Teremos como guias dessa empreitada matérias da nossa grande imprensa a respeito da prisão dos condenados da AP 470 – o mensalão do PT e a obra “Vigiar e punir” de Michel Foucault.

Não é supérfluo, e nunca o será, lembrar que o exercício desse poder hipócrita se recobre de uma camada especial de crueldade quando é exercido em relação a pessoas, a indivíduos, no sentido do quanto a palavra “indivíduo” carrega de impotência e de solidão, de sofrimento e morte.

Quanto à punição do indivíduo pelas forças de coerção da sociedade, o livro “Vigiar e Punir” de Michel Foucault é uma obra seminal. Impossível não fazer uma analogia com o que temos visto na grande imprensa, desde a prisão dos “mensaleiros”.

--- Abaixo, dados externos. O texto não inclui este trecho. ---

(** The complete phrase around the first occurrence of [keyword]. *)
Definition phrase_around (normalizedText keyword : jsstring) : jsstring :=
  let index := indexOf normalizedText keyword 0 in
  let start := (lastIndexOf normalizedText (utf16 " ") index + 1)%Z in
  let end_ := indexOf normalizedText (utf16 " ") (index + len keyword) in
  substring normalizedText start (if (end_ >? 0)%Z then Some end_ else None).

(** The loop [for (const keyword of benefitKeywords)] with its [break];
    [benefit] stays empty when no keyword is included. *)
Fixpoint first_keyword_phrase (normalizedText : jsstring)
    (keywords : list jsstring) : jsstring :=
  match keywords with
  | [] => []
  | keyword :: rest =>
    if includes normalizedText keyword then phrase_around normalizedText keyword
    else first_keyword_phrase normalizedText rest
  end.

Section ParseReferral.
(** [String.prototype.toLowerCase]. *)
Variable toLowerCase : jsstring -> jsstring.

Definition normalize (text : jsstring) : jsstring :=
  replace_whitespace_runs (replace_punctuation (toLowerCase text)).

Definition parseReferral (text : jsstring) : Referral :=
  let normalizedText := normalize text in
  let words := split_space normalizedText in
  let keywords :=
    filter (fun word => (2 <? len word)%Z && negb (array_includes stopWords word))
           words in
  let benefit := first_keyword_phrase normalizedText benefitKeywords in
  {| benefit := benefit; keywords := keywords |}.
End ParseReferral.

(** [toLowerCase] on texts written in Basic Latin and the Polish alphabet,
    on which it agrees with the function of the engine; other code units are
    left as they are. *)
Definition lower_unit (c : codeunit) : codeunit :=
  if ((65 <=? c) && (c <=? 90))%N then (c + 32)%N
  else if (c =? 211)%N then 243%N
  else if existsb (codeunit_eqb c) [260; 262; 280; 321; 323; 346; 377; 379]%N
       then (c + 1)%N
  else c.

Definition toLowerCase_pl (s : jsstring) : jsstring := map lower_unit s.

(** The reading of the specification: the trigger words are looked for
    position by position, and the first position of the text at which any of
    them starts decides; the phrase runs from the previous white space to the
    next one. *)
Fixpoint first_trigger_position (triggers : list jsstring) (s : jsstring)
    (i : Z) : option (Z * jsstring) :=
  match find (fun k => startsWith k s) triggers with
  | Some k => Some (i, k)
  | None => match s with
            | [] => None
            | _ :: s' => first_trigger_position triggers s' (i + 1)
            end
  end.

Fixpoint take_until_whitespace (s : jsstring) : jsstring :=
  match s with
  | [] => []
  | c :: r => if is_whitespace c then [] else c :: take_until_whitespace r
  end.

Definition phrase_in_text_order (normalizedText : jsstring) : jsstring :=
  match first_trigger_position benefitKeywords normalizedText 0 with
  | None => []
  | Some (i, k) =>
    let before := firstn (Z.to_nat i) normalizedText in
    let after := skipn (Z.to_nat i) normalizedText in
    rev (take_until_whitespace (rev before)) ++ take_until_whitespace after
  end.

End Utils.

(* ================================================================== *)
(** ** [calculateDistance] and [deg2rad] on binary64 values

    The same two functions as in [Utils], with the arithmetic of the
    engine: every operator rounds to the nearest binary64 value. *)

Module Binary64.

(** The Number type: IEEE 754 binary64, with one [NaN]. *)
Definition prec : Z := 53%Z.
Definition emax : Z := 1024%Z.

(** The operators [-], [+], [*] and [/] on numbers. *)
Definition minus : spec_float -> spec_float -> spec_float := SFsub prec emax.
Definition plus : spec_float -> spec_float -> spec_float := SFadd prec emax.
Definition times : spec_float -> spec_float -> spec_float := SFmul prec emax.
Definition over : spec_float -> spec_float -> spec_float := SFdiv prec emax.

(** The value of an integer literal. *)
Definition of_integer (n : Z) : spec_float :=
  binary_normalize prec emax n 0 false.

(** [Math.PI], 0x1.921fb54442d18p+1. *)
Definition Math_PI : spec_float := S754_finite false 7074237752028440 (-51).



Section Distance.
(** The functions of [Math], whose results the language leaves to the
    engine. *)
Variables Math_sin Math_cos Math_sqrt Math_round : spec_float -> spec_float.
Variable Math_atan2 : spec_float -> spec_float -> spec_float.

Definition deg2rad (deg : spec_float) : spec_float :=
  times deg (over Math_PI (of_integer 180)).

(** Distance between two points using the haversine formula. *)
Definition calculateDistance (lat1 lon1 lat2 lon2 : spec_float) : spec_float :=
  let R := of_integer 6371 in
  let dLat := deg2rad (minus lat2 lat1) in
  let dLon := deg2rad (minus lon2 lon1) in
  let a :=
    plus (times (Math_sin (over dLat (of_integer 2)))
                (Math_sin (over dLat (of_integer 2))))
         (times (times (times (Math_cos (deg2rad lat1))
                              (Math_cos (deg2rad lat2)))
                       (Math_sin (over dLon (of_integer 2))))
                (Math_sin (over dLon (of_integer 2)))) in
  let c :=
    times (of_integer 2)
          (Math_atan2 (Math_sqrt a) (Math_sqrt (minus (of_integer 1) a))) in
  let distance := times R c in
  over (Math_round (times distance (of_integer 10))) (of_integer 10).
End Distance.
End Binary64.

(* ================================================================== *)
(** ** [src/components/NFZSearch.tsx]: [searchFacilities] *)

Module NFZSearch.
Import Api.

(** [Queue & { distance?: number }]; [None] is a record without the
    property. *)
Record Facility : Type := {
  queue : Queue;
  distance : option number
}.

Record Location : Type := { lat : R; lon : R }.

(** The state of the component that [searchFacilities] reads or sets. *)
Record State : Type := {
  selectedBenefit : jsstring;
  customBenefit : jsstring;
  useCustomBenefit : bool;
  userLocation : option Location;
  province : jsstring;
  locality : jsstring;
  benefitsForChildren : bool;
  results : list Facility;
  loading : bool;
  error : option jsstring;
  summary : option jsstring
}.

(** The comparison function of the first [sort] (by date, earliest first). *)
Definition byDate (a b : Queue) : number :=
  let dateA := date (dates (attributes a)) in
  let dateB := date (dates (attributes b)) in
  sub (Date_getTime dateA) (Date_getTime dateB).

Definition sortByDate (facilitiesFound : list Queue) : list Queue :=
  Array_sort byDate facilitiesFound.

(** The function mapped over the records when the location is known. *)
Definition withDistance (userLocation : Location) (facility : Queue)
  : Facility :=
  let distance :=
    Utils.calculateDistance (lat userLocation) (lon userLocation)
      (latitude (attributes facility)) (longitude (attributes facility)) in
  {| queue := facility; distance := Some (Num distance) |}.

(** A record of the registry, which has no [distance]. *)
Definition unannotated (facility : Queue) : Facility :=
  {| queue := facility; distance := None |}.

(** The comparison function of the second [sort] (by distance, closest
    first). *)
Definition byDistance (a b : Facility) : number :=
  let distanceA := or_else (distance a) Infinity in
  let distanceB := or_else (distance b) Infinity in
  sub distanceA distanceB.

Definition sortByDistance (facilitiesFound : list Facility) : list Facility :=
  Array_sort byDistance facilitiesFound.

(** The block [if (userLocation) { ... }]: add the distance and sort by it;
    without a location the records stay as they are. *)
Definition annotateDistance (userLocation : option Location)
    (facilitiesFound : list Queue) : list Facility :=
  match userLocation with
  | Some here => sortByDistance (map (withDistance here) facilitiesFound)
  | None => map unannotated facilitiesFound
  end.

Definition noResults : jsstring :=
  utf16 "Nie znaleziono placówek dla podanych kryteriów.".

Definition searchFailed : jsstring :=
  utf16 "Wystąpił błąd podczas wyszukiwania placówek. "
  ++ utf16 "Sprawdź poprawność wprowadzonych danych.".

Definition noProvince : jsstring := utf16 "Proszę wybrać województwo".

Section Component.
Variable toLocaleDateString : number -> jsstring.
Variable URL : Type.
Variable buildUrl : jsstring -> option SearchParams -> URL.
Variable fetch : URL -> thrown + Response QueuesResponse.

(** The block [if (facilitiesFound.length > 0) { ... }] up to
    [setSummary]; [None] leaves the summary as it is. *)
Definition summarize (facilitiesFound : list Facility) : option jsstring :=
  match facilitiesFound with
  | [] => None
  | first :: _ =>
    let earliestDate :=
      Utils.formatDate toLocaleDateString
        (date (dates (attributes (queue first)))) in
    let nearestFacility := provider (attributes (queue first)) in
    let nearestLocation := Api.locality (attributes (queue first)) in
    Some (utf16 "Znaleziono "
          ++ N_toString (N.of_nat (List.length facilitiesFound))
          ++ utf16 " placówek. "
          ++ utf16 "Najbliższy termin: " ++ earliestDate
          ++ utf16 " w " ++ nearestFacility
          ++ utf16 " (" ++ nearestLocation ++ utf16 ").")
  end.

Prisão, aliás, que foi seletiva. Há já um hiato de mais de quinze dias entre os que estão presos e os outros condenados ainda soltos e nenhuma palavra sobre isso na grande imprensa. O silêncio da imprensa sobre isso é tão eloquente que aparenta traduzir que, para ela, quem importava estar preso já o está, e que se outros condenados nunca começassem a cumprir suas penas, isso seria esquecido em dias.

Mas, afinal, o que tem a ver o “Vigiar e punir” com as posições da nossa grande imprensa em relação à prisão dos condenados do mensalão?

Vamos a isso.

“Vigiar e punir” é um livro difícil de ser lido, não só pela sua redação, mas também por ter de se passar pelo descrito no início do seu primeiro capítulo – “O corpo dos condenados”. Nele, somos apresentados em detalhes ao suplício infringido ao condenado Damiens. Torturado em praça pública, teve a mão cortada, foi queimado com fogo de enxofre e finalmente esquartejado e seus restos incinerados em uma fogueira como pena pelo crime de parricídio. Isso na Amsterdam de 1757. Foucault parte desse ponto para notar que, 50 anos após, a noção de justiça reformada não mais tolerava o suplício físico dos condenados. Seus corpos deveriam ser resguardados do sofrimento no cumprimento da pena que lhes fosse imposta. E a espetacularização do cumprimento dessa pena passa a ser considerada como atentatória a moral pública.

“No fim do século XVIII e começo do XIX, … a melancólica festa de punição vai-se extinguindo. A punição pouco a pouco deixou de ser uma cena. E tudo o que pudesse implicar de espetáculo, desde então, terá um cunho negativo; …ficou a suspeita de que tal rito, que dava um “fecho” ao crime, mantinha com ele afinidades espúrias: igualando-o, …  fazendo o carrasco se parecer com criminoso, os juízes aos assassinos, invertendo no último momento os papéis, fazendo do supliciado um objeto de piedade e de admiração”.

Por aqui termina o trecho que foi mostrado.